The rate of individual life insurance policies sold per 1,000 people in Canada fell from 21.7 in 2010 to 15.3 in 2024, even as Canada's population grew from 33.8 million to 41.5 million over the same period, according to data compiled by Insurance Portal and LIMRA. The gap is not evenly distributed. Gen Z shows a 44% need gap, more than double that of Baby Boomers, while women carry a 32% insurance need gap compared to 28% for men.
A key structural driver of the gap is the erosion of employer-sponsored coverage as Canada's workforce composition changes.
According to Statistics Canada, approximately 28% of Canadians, roughly 8.7 million adults, engage in some form of gig work, with 62% relying on gig income either as a supplement or as their primary earnings source. More than one in five gig workers reported having no health or life insurance of any form, and in 2025, 59% of Canadians obtained life insurance through employer-supported group plans, a figure that has declined as remote and contract work expanded.
Pamela Wong, head of affinity at Manulife Canada, said: "Canadians aren't experiencing life in a straight line. As people move between jobs, explore entrepreneurship, or plan for what's next, it's important they have options that help them stay protected along the way."
The timing of Manulife's awareness push intersects with one of the most significant near-term distribution opportunities the Canadian life insurance market has seen in years. More than 1.2 million mortgages renewed in 2025, creating a natural entry point for term insurance conversations.

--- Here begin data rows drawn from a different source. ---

(** No two items share an [id]; a missing [id] counts as one. *)
Definition unique_ids (schedule_ : list Item) : Prop :=
  NoDup (map (fun item : Item => item !! "id") schedule_).

(** The client rejects every call with a server error. *)
Definition server_down (client : nat -> TweetResponse) : Prop :=
  forall i, exists message code, client i = ResponseError message (Some code) /\ 500 <= code.

(** The sum of the delays. *)
Definition total (delays : list Z) : Z := foldr Z.add 0 delays.

End AppScheduler.

(** ** Concrete runs of app.js *)

Module AppCases.

Import AppScheduler.

(** 2025-09-15T07:05:00.000Z, five minutes after the items below are
    due. *)
Definition now : Z := 1757919900000.

(** [toISOString] on the two instants written below. *)
Definition iso (t : Z) : string :=
  if bool_decide (t = now) then "2025-09-15T07:05:00.000Z"
  else if bool_decide (t = now + 1000) then "2025-09-15T07:05:01.000Z"
  else "".

(** [new Date] on the one text used below; the digest is replaced by the
    text itself. *)
Definition cfg : Config :=
  {| DRY_RUN := false; credentials := true; generateContentHash := fun text => text;
     Date_parse := fun s => if bool_decide (s = "2025-09-15T10:00:00+03:00")
                            then Some 1757919600000 else None;
     Number_parse := fun _ => None;
     toISOString := iso |}.

Definition dueItem (id text : string) : Item :=
  list_to_map
    [("id", JStr id); ("text", JStr text); ("runAt", JStr "2025-09-15T10:00:00+03:00");
     ("status", JStr "pending"); ("attempts", JNum 0)].

(** A fresh process. *)
Definition start : State := {| postedHashes := ∅; calls := 0; slept := [] |}.

(** The API answers every call with a 503. *)
Definition down : nat -> TweetResponse :=
  fun _ => ResponseError "503 Service Unavailable" (Some 503).

(** The API posts every tweet. *)
Definition up : nat -> TweetResponse := fun _ => ResponseData "1900".
(** The walk over a literal block with text children is its departure from
    a state that holds the kind, the language and the texts of the block;
    the full translator has flushed the markdown buffer before. *)
Lemma literal_block_walk cls a texts s :
  exists s2,
    walkabout cls (Element literal_block a (map Text texts)) s
      = Code.depart_literal_block s2
    /\ output_cell_type s2 = Some (effective_kind a s)
    /\ nodelang s2 = block_language a s
    /\ code_lines s2 = texts
    /\ (cells s2 = cells s
        \/ exists md, cls = JupyterTranslator
                      /\ cells s2 = cells s ++ [new_markdown_cell md])
    /\ lang s2 = lang s
    /\ conf s2 = conf s
    /\ reported s2 = reported s
    /\ (cls = JupyterTranslator ->
        all_space (Str.join "" (markdown_lines s2)) = true)
    /\ (all_space (Str.join "" (markdown_lines s)) = true ->
        cells s2 = cells s).
Proof.
  destruct (visit_literal_block_result a s)
    as (s1 & Hvisit & Hty & Hnl & Hin & Hcl & Hcells & Hml & Hlang & Hconf & Hrep).
  assert (exists s1',
            dispatch_visit cls literal_block a s = Ok s1'
            /\ output_cell_type s1' = output_cell_type s1
            /\ nodelang s1' = nodelang s1
            /\ in_code_block s1' = true
            /\ code_lines s1' = []
            /\ (cells s1' = cells s
                \/ exists md, cls = JupyterTranslator
                     /\ cells s1' = cells s ++ [new_markdown_cell md])
            /\ lang s1' = lang s /\ conf s1' = conf s
            /\ reported s1' = reported s
            /\ (cls = JupyterTranslator ->
                all_space (Str.join "" (markdown_lines s1')) = true)
            /\ (all_space (Str.join "" (markdown_lines s)) = true ->
                cells s1' = cells s))
    as (s1' & Hdisp & Hty' & Hnl' & Hin' & Hcl' & Hcells' & Hlang' & Hconf'
        & Hrep' & Hflush & Hblank').
  { destruct cls; simpl.
    - exists s1. rewrite Hvisit. repeat split; auto. discriminate.
    - unfold Full.visit_literal_block. rewrite Hvisit, bind_Ok, Hin.
      destruct (add_markdown_cell_spec s1) as (kept & blanks & Hs & Hadd).
      pose proof (add_markdown_cell_leaves_blank s1) as Hblank.
      pose proof (add_markdown_cell_blank s1) as Hnoop.
      rewrite Hadd in *. destruct kept as [|k kept].
      + exists s1. repeat split; auto.
      + eexists. split; [reflexivity|]. simpl. repeat split; auto.
        * right. eexists. split; [reflexivity|]. rewrite Hcells. reflexivity.
        * intros Hb. rewrite Hml in Hnoop. specialize (Hnoop Hb).
          injection Hnoop as Hnoop. apply (f_equal cells) in Hnoop.
          simpl in Hnoop. apply (f_equal length) in Hnoop.
          rewrite length_app in Hnoop. simpl in Hnoop. lia. }
  exists (set_code_lines texts s1').
  rewrite walkabout_element, Hdisp, bind_Ok.
  rewrite walk_text_children by exact Hin'. rewrite bind_Ok, Hcl'.
  simpl app. split.
  { destruct cls; reflexivity. }
  simpl. repeat split; auto; try congruence.
Qed.

(** X12: a literal block whose last class among no-execute, skip-test and
    output is no-execute or skip-test is closed to a fenced markdown cell,
    in either translator and also when its language is the language of the
    document: it never becomes a code cell. *)
Theorem no_execute_renders_markdown (cls : translator_class) (a : attributes)
    (texts : list string) (self : translator) :
  GetGeneratorFromClasses (classes a) = MARKDOWN ->
  exists formatted self' before,
    strip_blank_lines_in_end_of_block (Str.join "" texts) = Ok formatted
    /\ walkabout cls (Element literal_block a (map Text texts)) self = Ok self'
    /\ cells self' = before ++ [fenced_markdown (block_language a self) formatted]
    /\ (before = cells self
        \/ exists md, cls = JupyterTranslator
                      /\ before = cells self ++ [new_markdown_cell md]).
Proof.
  intros Hkind.
  destruct (literal_block_walk cls a texts self)
    as (s2 & Hwalk & Hty & Hnl & Hcl & Hcells & _).
  destruct (strip_blank_lines_in_end_of_block_spec (Str.join "" texts))
    as (kept & blanks & _ & Hstrip).
  assert (effective_kind a self = MARKDOWN) as Hk.
  { unfold effective_kind. destruct (decide _); [reflexivity|exact Hkind]. }
  rewrite Hk in Hty.
  exists (Str.join nl kept). eexists. exists (cells s2).
  split; [exact Hstrip|]. split.
  - rewrite Hwalk. apply depart_markdown_block; [exact Hty|].
    rewrite Hcl. exact Hstrip.
  - simpl. rewrite Hnl. split; [reflexivity|].
    destruct Hcells as [->|(md & -> & ->)]; [left; reflexivity|].
    right. exists md. split; reflexivity.
Qed.

(** X12, witness: a python3 block tagged skip-test in a python3 document. *)
Lemma no_execute_renders_markdown_witness :
  exists formatted self' before,
    strip_blank_lines_in_end_of_block (Str.join "" ["x = 1"]) = Ok formatted
    /\ walkabout JupyterCodeTranslator
         (Element literal_block (with_classes ["skip-test"]) (map Text ["x = 1"]))
         (set_lang (Some "python3") fresh) = Ok self'
    /\ cells self' = before ++ [fenced_markdown (Some "python3") formatted]
    /\ (before = []
        \/ exists md, JupyterCodeTranslator = JupyterTranslator
                      /\ before = [] ++ [new_markdown_cell md]).
Proof.
  apply (no_execute_renders_markdown JupyterCodeTranslator
           (with_classes ["skip-test"]) ["x = 1"]
           (set_lang (Some "python3") fresh)).
  reflexivity.
Defined.

(** X13: a literal block without any of the three classes, in the language
    of the document, is closed to one code cell without outputs that holds
    its text without trailing blank lines, and the translator is outside
    the code block afterwards. *)
Theorem plain_block_renders_code (cls : translator_class) (a : attributes)
    (texts : list string) (self : translator) :
  GetGeneratorFromClasses (classes a) = CODE ->
  block_language a self = document_language self ->
  exists formatted self' before,
    strip_blank_lines_in_end_of_block (Str.join "" texts) = Ok formatted
    /\ walkabout cls (Element literal_block a (map Text texts)) self = Ok self'
    /\ cells self' = before ++ [new_code_cell formatted]
    /\ in_code_block self' = false
    /\ (before = cells self
        \/ exists md, cls = JupyterTranslator
                      /\ before = cells self ++ [new_markdown_cell md]).
Proof.
  intros Hkind Hlang.
  destruct (literal_block_walk cls a texts self)
    as (s2 & Hwalk & Hty & Hnl & Hcl & Hcells & _).
  destruct (strip_blank_lines_in_end_of_block_spec (Str.join "" texts))
    as (kept & blanks & _ & Hstrip).
  assert (effective_kind a self = CODE) as Hk.
  { unfold effective_kind. destruct (decide _); [contradiction|exact Hkind]. }
  rewrite Hk in Hty.
  exists (Str.join nl kept). eexists. exists (cells s2).
  split; [exact Hstrip|]. split.
  - rewrite Hwalk. unfold Code.depart_literal_block.
    rewrite Hcl, Hstrip, bind_Ok, Hty. reflexivity.
  - simpl. split; [reflexivity|]. split; [reflexivity|].
    destruct Hcells as [->|(md & -> & ->)]; [left; reflexivity|].
    right. exists md. split; reflexivity.
Qed.

(** X13, witness: an untagged block in a python3 document. *)
Lemma plain_block_renders_code_witness :
  exists formatted self' before,
    strip_blank_lines_in_end_of_block (Str.join "" ["x = 1"]) = Ok formatted
    /\ walkabout JupyterCodeTranslator
         (Element literal_block no_attributes (map Text ["x = 1"]))
         (set_lang (Some "python3") fresh) = Ok self'
    /\ cells self' = before ++ [new_code_cell formatted]
    /\ in_code_block self' = false
    /\ (before = []
        \/ exists md, JupyterCodeTranslator = JupyterTranslator
                      /\ before = [] ++ [new_markdown_cell md]).
Proof.
  apply (plain_block_renders_code JupyterCodeTranslator no_attributes
           ["x = 1"] (set_lang (Some "python3") fresh)).
  - reflexivity.
  - reflexivity.
Defined.

(** ** Output blocks after a cell *)

(** X14: an output block that is closed when the cell list is not empty
    never raises.  After a code cell without output its text becomes the
    one stream output of that cell and nothing is reported; after a code
    cell that has an output, and after a cell of another type, the cells
    stay as they are and one warning is reported. *)
Theorem output_block_rules (self : translator) (before : list cell) (c : cell) :
  output_cell_type self = Some CODE_OUTPUT ->
  cells self = before ++ [c] ->
  exists formatted self',
    strip_blank_lines_in_end_of_block (Str.join "" (code_lines self))
      = Ok formatted
    /\ Code.depart_literal_block self = Ok self'
    /\ in_code_block self' = false
    /\ match c with
       | code_cell src [] =>
           cells self'
             = before ++ [code_cell src [new_output "stream" formatted]]
           /\ reported self' = reported self
       | code_cell _ (_ :: _) =>
           cells self' = cells self
           /\ reported self' = reported self ++ [WarnMultipleOutputs]
       | _ =>
           cells self' = cells self
           /\ reported self' = reported self ++ [WarnOutputAfter (cell_type c)]
       end.
Proof.
  intros Hty Hcells.
  destruct (depart_output_block self Hty) as (f & Hstrip & Hdep).
  exists f. unfold attach_output in Hdep.
  rewrite Hcells, unsnoc_snoc in Hdep.
  destruct c as [src [|o outs]|src|src]; eexists;
    (split; [exact Hstrip|]); (split; [exact Hdep|]);
    repeat split.
Qed.

(** X14, witness: an output block after a code cell. *)
Lemma output_block_rules_witness :
  exists formatted self',
    strip_blank_lines_in_end_of_block (Str.join "" ["1"]) = Ok formatted
    /\ Code.depart_literal_block
         (set_output_cell_type (Some CODE_OUTPUT)
            (set_code_lines ["1"] (set_cells [new_code_cell "x"] fresh)))
       = Ok self'
    /\ in_code_block self' = false
    /\ cells self' = [] ++ [code_cell "x" [new_output "stream" formatted]]
       /\ reported self' = [].
Proof.
  apply (output_block_rules
           (set_output_cell_type (Some CODE_OUTPUT)
              (set_code_lines ["1"] (set_cells [new_code_cell "x"] fresh)))
           [] (new_code_cell "x")).
  - reflexivity.
  - reflexivity.
Defined.

Lemma block_language_frame a s s' :
  lang s' = lang s -> conf s' = conf s ->
  block_language a s' = block_language a s
  /\ document_language s' = document_language s.
Proof.
  unfold block_language, document_language. intros -> ->. split; reflexivity.
Qed.

(** X15: a literal block without classes followed by a literal block of
    class output, both in the language of the document and with text
    children, give one code cell that holds the text of the first and, as
    its single stream output, the text of the second; nothing is
    reported.  This holds in both translators: the flush at the second
    block finds a blank buffer. *)
Theorem code_block_then_output_block (cls : translator_class)
    (a1 a2 : attributes) (texts1 texts2 : list string) (self : translator) :
  GetGeneratorFromClasses (classes a1) = CODE ->
  GetGeneratorFromClasses (classes a2) = CODE_OUTPUT ->
  block_language a1 self = document_language self ->
  block_language a2 self = document_language self ->
  exists source text self' before,
    strip_blank_lines_in_end_of_block (Str.join "" texts1) = Ok source
    /\ strip_blank_lines_in_end_of_block (Str.join "" texts2) = Ok text
    /\ walk_children cls
         [Element literal_block a1 (map Text texts1);
          Element literal_block a2 (map Text texts2)] self = Ok self'
    /\ cells self' = before ++ [code_cell source [new_output "stream" text]]
    /\ reported self' = reported self
    /\ (before = cells self
        \/ exists md, cls = JupyterTranslator
                      /\ before = cells self ++ [new_markdown_cell md]).
Proof.
  intros Hk1 Hk2 Hl1 Hl2.
  destruct (literal_block_walk cls a1 texts1 self)
    as (s2 & Hwalk1 & Hty1 & Hnl1 & Hcl1 & Hcells1 & Hlang1 & Hconf1 & Hrep1
        & Hblank1 & _).
  destruct (strip_blank_lines_in_end_of_block_spec (Str.join "" texts1))
    as (kept1 & blanks1 & _ & Hstrip1).
  destruct (strip_blank_lines_in_end_of_block_spec (Str.join "" texts2))
    as (kept2 & blanks2 & _ & Hstrip2).
  assert (effective_kind a1 self = CODE) as Hek1.
  { unfold effective_kind. destruct (decide _); [contradiction|exact Hk1]. }
  rewrite Hek1 in Hty1.
  set (s3 := set_in_code_block false
               (set_cells (cells s2 ++ [new_code_cell (Str.join nl kept1)]) s2)).
  assert (walkabout cls (Element literal_block a1 (map Text texts1)) self
          = Ok s3) as Hw1.
  { rewrite Hwalk1. unfold Code.depart_literal_block.
    rewrite Hcl1, Hstrip1, bind_Ok, Hty1. reflexivity. }
  destruct (literal_block_walk cls a2 texts2 s3)
    as (s4 & Hwalk2 & Hty2 & Hnl2 & Hcl2 & Hcells4 & Hlang2 & Hconf2 & Hrep2
        & _ & Hcells2).
  destruct (block_language_frame a2 self s3) as [Hbl Hdl];
    [exact Hlang1|exact Hconf1|].
  assert (effective_kind a2 s3 = CODE_OUTPUT) as Hek2.
  { unfold effective_kind. rewrite Hbl, Hdl.
    destruct (decide _); [contradiction|exact Hk2]. }
  rewrite Hek2 in Hty2.
  assert (cells s4 = cells s2 ++ [new_code_cell (Str.join nl kept1)]) as Hc4.
  { destruct cls.
    - destruct Hcells4 as [Hc|(md & Habs & _)]; [exact Hc|discriminate].
    - apply Hcells2. apply Hblank1. reflexivity. }
  destruct (depart_output_block s4 Hty2) as (f & Hf & Hdep).
  rewrite Hcl2, Hstrip2 in Hf. injection Hf as <-.
  unfold attach_output in Hdep. rewrite Hc4, unsnoc_snoc in Hdep.
  exists (Str.join nl kept1), (Str.join nl kept2).
  eexists. exists (cells s2).
  split; [exact Hstrip1|]. split; [exact Hstrip2|]. split.
  { rewrite walk_children_cons, Hw1, bind_Ok.
    rewrite walk_children_cons, Hwalk2, Hdep. reflexivity. }
  simpl. split; [reflexivity|]. split.
  - rewrite Hrep2. subst s3. simpl. exact Hrep1.
  - destruct Hcells1 as [->|(md & -> & ->)]; [left; reflexivity|].
    right. exists md. split; reflexivity.
Qed.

The renewal cycle continues into 2026: over the next 12 months, the last of the five-year fixed-payment mortgages taken out during the pandemic will renew, representing about 12% of all outstanding mortgages in Canada, with those borrowers expected to see payments increase by about 15% on average, according to the Bank of Canada's 2026 Financial Stability Report.
Rising mortgage payments increase households' financial vulnerability at precisely the moment when term insurance conversations are most productive. Mortgage debt is identified as the primary driver of the household coverage gap, according to MyChoice's analysis.
Despite the documented gap, conversion remains the industry's central challenge. A 2025 study by PolicyMe and Angus Reid found that nearly two in three uninsured Canadians said they were unlikely to get life insurance in the next five years, with 34% citing cost as the primary barrier, rising to 42% among parents with children at home.
Only 32% of Canadians trust their insurer, according to data cited at the 2025 Canadian Reinsurance Conference, a level that industry participants from Manulife, RGA and LIMRA identified as actively suppressing adoption.